(* ===== verification/ClientIp.v ===== *)
(** * Client addresses: [client_ip.rs]

    The right-to-left walk over [X-Forwarded-For].  The CIDR type is the
    [ipnet] crate's, so it is a parameter: a type of networks, the membership
    test and the parser of one network. *)
From S2P Require Import Prelude.
From S2P Require Import NetAddr.

Definition MAX_FORWARDED_FOR_BYTES : nat := 4 * 1024.
Definition MAX_FORWARDED_FOR_HOPS : nat := 32.

Class IpNetLib := {
  IpNet : Type;
  net_contains : IpNet -> IpAddr -> bool;
  parse_net : string -> option IpNet;
}.

Inductive ClientIpError := mk_ClientIpError.

Definition unmap (addr : IpAddr) : IpAddr :=
  match addr with
  | V6 v6 => match to_ipv4_mapped v6 with Some v4 => V4 v4 | None => V6 v6 end
  | V4 v4 => V4 v4
  end.

(** The first eight of the sixteen octets are kept, the others are zero. *)
Definition normalize (addr : IpAddr) : IpAddr :=
  match addr with
  | V4 v4 => V4 v4
  | V6 v6 => V6 (N.shiftl (N.shiftr v6 64) 64)
  end.

Section resolver.
Context `{IpNetLib}.

Record ClientIpResolver := { trusted_proxies : list IpNet }.

Definition parse_trusted_proxy_cidrs (value : string) : result (list IpNet) ClientIpError :=
  let trimmed := trim value in
  if trimmed == "" then Ok []
  else match mapM (fun part => parse_net (trim part)) (split comma trimmed) with
       | Some nets => Ok nets
       | None => Err mk_ClientIpError
       end.

Definition trusted (self : ClientIpResolver) (addr : IpAddr) : bool :=
  existsb (fun net => net_contains net (unmap addr)) (trusted_proxies self).

(** The pass over the header values that bounds their total size. *)
Fixpoint header_bounds (total_bytes hop_count : nat) (values : list string) : bool :=
  match values with
  | [] => true
  | value :: values =>
    let total_bytes := total_bytes + String.length value in
    if MAX_FORWARDED_FOR_BYTES <? total_bytes then false
    else
    let hop_count := hop_count + (count_char comma value + 1) in
    if MAX_FORWARDED_FOR_HOPS <? hop_count then false
    else header_bounds total_bytes hop_count values
  end.

(** The body of the inner loop on one element. *)
Definition walk_element (self : ClientIpResolver) (element : string)
    (walk : IpAddr * bool) : option (IpAddr * bool) :=
  let element := trim element in
  if element == "" then None
  else
  match parse_ip element with
  | None => None
  | Some addr =>
    let '(selected, use_forwarded_hop) := walk in
    if use_forwarded_hop
    then if trusted self selected then Some (unmap addr, true) else Some (selected, false)
    else Some walk
  end.

Fixpoint walk_elements (self : ClientIpResolver) (elements : list string)
    (walk : IpAddr * bool) : option (IpAddr * bool) :=
  match elements with
  | [] => Some walk
  | element :: elements =>
    match walk_element self element walk with
    | Some walk => walk_elements self elements walk
    | None => None
    end
  end.

(** The outer loop, over the values from the last to the first. *)
Fixpoint walk_values (self : ClientIpResolver) (values : list string)
    (walk : IpAddr * bool) : option (IpAddr * bool) :=
  match values with
  | [] => Some walk
  | value :: values =>
    match walk_elements self (rsplit comma value) walk with
    | Some walk => walk_values self values walk
    | None => None
    end
  end.

Definition resolve (self : ClientIpResolver) (peer_addr : IpAddr)
    (forwarded_for : list string) : result IpAddr ClientIpError :=
  let peer := unmap peer_addr in
  if negb (trusted self peer) then Ok (normalize peer)
  else if forwarded_for == [] then Ok (normalize peer)
  else if negb (header_bounds 0 0 forwarded_for) then Err mk_ClientIpError
  else match walk_values self (reverse forwarded_for) (peer, true) with
       | Some (selected, _) => Ok (normalize selected)
       | None => Err mk_ClientIpError
       end.

(** ** What the walk computes *)

(** The addresses a request passed through, nearest first. *)
Definition hop_texts (forwarded_for : list string) : list string :=
  trim <$> concat (rsplit comma <$> reverse forwarded_for).

Definition hops (forwarded_for : list string) : option (list IpAddr) :=
  mapM (fun text => if text == "" then None else unmap <$> parse_ip text)
    (hop_texts forwarded_for).

(** The nearest address that is not a trusted proxy, or the farthest one. *)
Fixpoint nearest_untrusted (self : ClientIpResolver) (near : IpAddr) (far : list IpAddr)
    : IpAddr :=
  match far with
  | next :: far => if trusted self near then nearest_untrusted self next far else near
  | [] => near
  end.

Lemma walk_elements_app self es1 es2 walk :
  walk_elements self (es1 ++ es2) walk =
  match walk_elements self es1 walk with
  | Some walk => walk_elements self es2 walk
  | None => None
  end.
Proof. revert walk. induction es1 as [|e es1 IH]; intros; simpl; [done|]. by case_match. Qed.

Lemma walk_values_concat self values walk :
  walk_values self values walk = walk_elements self (concat (rsplit comma <$> values)) walk.
Proof.
  revert walk. induction values as [|v vs IH]; intros walk; [done|].
  cbn [walk_values fmap list_fmap concat]. rewrite walk_elements_app.
  by case_match.
Qed.

Lemma header_bounds_spec total_bytes hop_count values :
  total_bytes <= MAX_FORWARDED_FOR_BYTES -> hop_count <= MAX_FORWARDED_FOR_HOPS ->
  header_bounds total_bytes hop_count values =
  (total_bytes + sum_list (String.length <$> values) <=? MAX_FORWARDED_FOR_BYTES)
  && (hop_count + sum_list (length ∘ rsplit comma <$> values) <=? MAX_FORWARDED_FOR_HOPS).
Proof.
  revert total_bytes hop_count. induction values as [|v vs IH]; intros b h Hb Hh;
    cbn [header_bounds fmap list_fmap sum_list_with sum_list compose].
  - by rewrite !Nat.add_0_r, (proj2 (Nat.leb_le _ _) Hb), (proj2 (Nat.leb_le _ _) Hh).
  - rewrite rsplit_length.
    destruct (Nat.ltb_spec MAX_FORWARDED_FOR_BYTES (b + String.length v)).
    { symmetry. apply andb_false_iff. left. apply Nat.leb_gt. simpl. lia. }
    destruct (Nat.ltb_spec MAX_FORWARDED_FOR_HOPS (h + (count_char comma v + 1))).
    { symmetry. apply andb_false_iff. right. apply Nat.leb_gt. simpl. lia. }
    rewrite IH by done. f_equal; f_equal; simpl; lia.
Qed.

Lemma hop_texts_length forwarded_for :
  length (hop_texts forwarded_for) = sum_list (length ∘ rsplit comma <$> forwarded_for).
Proof.
  unfold hop_texts. rewrite length_fmap.
  induction forwarded_for as [|v vs IH]; [done|].
  rewrite reverse_cons, fmap_app, concat_app, length_app, IH. simpl.
  rewrite app_nil_r. apply Nat.add_comm.
Qed.

(** Elements past the first untrusted address are still parsed. *)
Lemma walk_elements_spec self elements near use :
  fst <$> walk_elements self elements (near, use) =
  (fun far => if use then nearest_untrusted self near far else near) <$>
  mapM (fun text => if text == "" then None else unmap <$> parse_ip text) (trim <$> elements).
Proof.
  revert near use. induction elements as [|e es IH]; intros near use; [by destruct use|].
  cbn [walk_elements fmap list_fmap mapM]. unfold walk_element.
  destruct (trim e == ""); [done|].
  destruct (parse_ip (trim e)) as [addr|]; cbn; [|done].
  destruct use; [destruct (trusted self near) eqn:Htr|]; rewrite IH;
    match goal with |- context [mapM ?f ?l] => destruct (mapM f l) end; simpl;
    rewrite ?Htr; done.
Qed.

Lemma resolve_result self peer_addr forwarded_for :
  let peer := unmap peer_addr in
  resolve self peer_addr forwarded_for =
  if trusted self peer && (forwarded_for != [])
  then if (sum_list (String.length <$> forwarded_for) <=? MAX_FORWARDED_FOR_BYTES)
          && (length (hop_texts forwarded_for) <=? MAX_FORWARDED_FOR_HOPS)
       then match hops forwarded_for with
            | Some far => Ok (normalize (nearest_untrusted self peer far))
            | None => Err mk_ClientIpError
            end
       else Err mk_ClientIpError
  else Ok (normalize peer).
Proof.
  cbv zeta. unfold resolve. destruct (trusted self (unmap peer_addr)) eqn:Htr; [|done].
  cbn [negb andb]. case_bool_decide; cbn [negb]; [done|].
  rewrite header_bounds_spec, hop_texts_length by (unfold MAX_FORWARDED_FOR_BYTES; lia).
  cbn [Nat.add]. destruct (_ && _); cbn [negb]; [|done].
  pose proof (walk_elements_spec self (concat (rsplit comma <$> reverse forwarded_for))
                (unmap peer_addr) true) as Hwalk.
  rewrite walk_values_concat. unfold hops, hop_texts.
  destruct (walk_elements _ _ _) as [[selected use]|]; destruct (mapM _ _);
    simpl in Hwalk; by simplify_eq.
Qed.

(** The zeroed low half of an IPv6 key rules out the mapped range. *)
Lemma not_mapped v6 : to_ipv4_mapped (N.shiftl (N.shiftr v6 64) 64) = None.
Proof.
  unfold to_ipv4_mapped. rewrite N.shiftr_shiftl_l by lia. case_match eqn:E; [|done].
  apply N.eqb_eq, (f_equal (fun n => N.land n (N.ones 32))) in E.
  rewrite !N.land_ones, N.shiftl_mul_pow2, N.Div0.mod_mul in E. discriminate.
Qed.

(** C23: the address a request is accounted to.  A request whose TCP peer is
    not a trusted proxy, or that carries no header, is accounted to the peer,
    whatever the header says.  Otherwise the header is refused when it is over
    4096 bytes or 32 hops or when any of its hops is empty or not an address,
    and else the request is accounted to the nearest address, starting with
    the peer and going right to left, that is not a trusted proxy, or to the
    farthest if all are.  IPv4-mapped addresses count as IPv4, and an IPv6
    address is accounted by its /64. *)
Theorem resolve_spec self peer_addr forwarded_for :
  let peer := unmap peer_addr in
  resolve self peer_addr forwarded_for =
  if trusted self peer && (forwarded_for != [])
  then if (sum_list (String.length <$> forwarded_for) <=? MAX_FORWARDED_FOR_BYTES)
          && (length (hop_texts forwarded_for) <=? MAX_FORWARDED_FOR_HOPS)
       then match hops forwarded_for with
            | Some far => Ok (normalize (nearest_untrusted self peer far))
            | None => Err mk_ClientIpError
            end
       else Err mk_ClientIpError
  else Ok (normalize peer).
Proof. apply resolve_result. Qed.

Lemma nearest_untrusted_app self near l far :
  existsb (fun a => negb (trusted self a)) (near :: l) = true ->
  nearest_untrusted self near (l ++ far) = nearest_untrusted self near l.
Proof.
  revert near. induction l as [|x l IH]; intros near; simpl.
  - rewrite orb_false_r. intros Hn. to_prop. destruct far; [done|]. simpl. by rewrite Hn.
  - destruct (trusted self near); simpl; [|done]. apply IH.
Qed.

(** A client cannot choose the address it is accounted to.  Once the hops
    nearest to the relay, the TCP peer and [near], contain an address that is
    not a trusted proxy, whatever stands further left in the header does not
    change the outcome of a request that is accepted. *)
Theorem untrusted_hops_irrelevant self peer_addr header1 header2 near far1 far2 addr1 addr2
    (Hhops1 : hops header1 = Some (near ++ far1))
    (Hhops2 : hops header2 = Some (near ++ far2))
    (Huntrusted : existsb (fun a => negb (trusted self a)) (unmap peer_addr :: near) = true)
    (Hok1 : resolve self peer_addr header1 = Ok addr1)
    (Hok2 : resolve self peer_addr header2 = Ok addr2) :
  addr1 = addr2
  /\ addr1 = normalize (nearest_untrusted self (unmap peer_addr) near).
Proof.
  assert (Hone : forall header far addr, hops header = Some (near ++ far) ->
    resolve self peer_addr header = Ok addr ->
    addr = normalize (nearest_untrusted self (unmap peer_addr) near)).
  { intros header far addr Hhops. rewrite resolve_result, Hhops.
    rewrite nearest_untrusted_app by done.
    destruct (trusted self (unmap peer_addr)) eqn:Htr; cbn [andb].
    - case_bool_decide as Hh; cbn [negb].
      + subst header. unfold hops in Hhops. simpl in Hhops.
        symmetry in Hhops. apply (inj Some), app_nil in Hhops as [-> _]. by intros [= <-].
      + case_match; [|done]. by intros [= <-].
    - destruct near; simpl; [|rewrite Htr]; by intros [= <-]. }
  split; [|by apply (Hone header1 far1)].
  by rewrite (Hone _ _ _ Hhops1 Hok1), (Hone _ _ _ Hhops2 Hok2).
Qed.
End resolver.

(** Two addresses share a quota bucket exactly when they are the same
    IPv4 address, written as such or IPv4-mapped, or IPv6 addresses of the
    same /64; and a bucket's key is its own bucket. *)
Theorem account_key_spec a b :
  (normalize (unmap a) = normalize (unmap b) <->
   match unmap a, unmap b with
   | V4 x, V4 y => x = y
   | V6 x, V6 y => N.shiftr x 64 = N.shiftr y 64
   | _, _ => False
   end)
  /\ normalize (unmap (normalize (unmap a))) = normalize (unmap a).
Proof.
  split.
  - destruct (unmap a) as [x|x], (unmap b) as [y|y]; simpl; split; try done;
      try congruence.
    intros [= Heq%(f_equal (fun n => N.shiftr n 64))].
    by rewrite !N.shiftr_shiftl_l, !N.sub_diag, !N.shiftl_0_r in Heq by lia.
  - destruct (unmap a) as [x|x]; [done|]. cbn [normalize unmap].
    rewrite not_mapped. cbn [normalize].
    by rewrite N.shiftr_shiftl_l, N.sub_diag, N.shiftl_0_r by lia.
Qed.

YOUR TASK >> Take each line in the listing that has the word "symmetry" and copy it.

SOLUTION BELOW >>
    { symmetry. apply andb_false_iff. left. apply Nat.leb_gt. simpl. lia. }
    { symmetry. apply andb_false_iff. right. apply Nat.leb_gt. simpl. lia. }
        symmetry in Hhops. apply (inj Some), app_nil in Hhops as [-> _]. by intros [= <-].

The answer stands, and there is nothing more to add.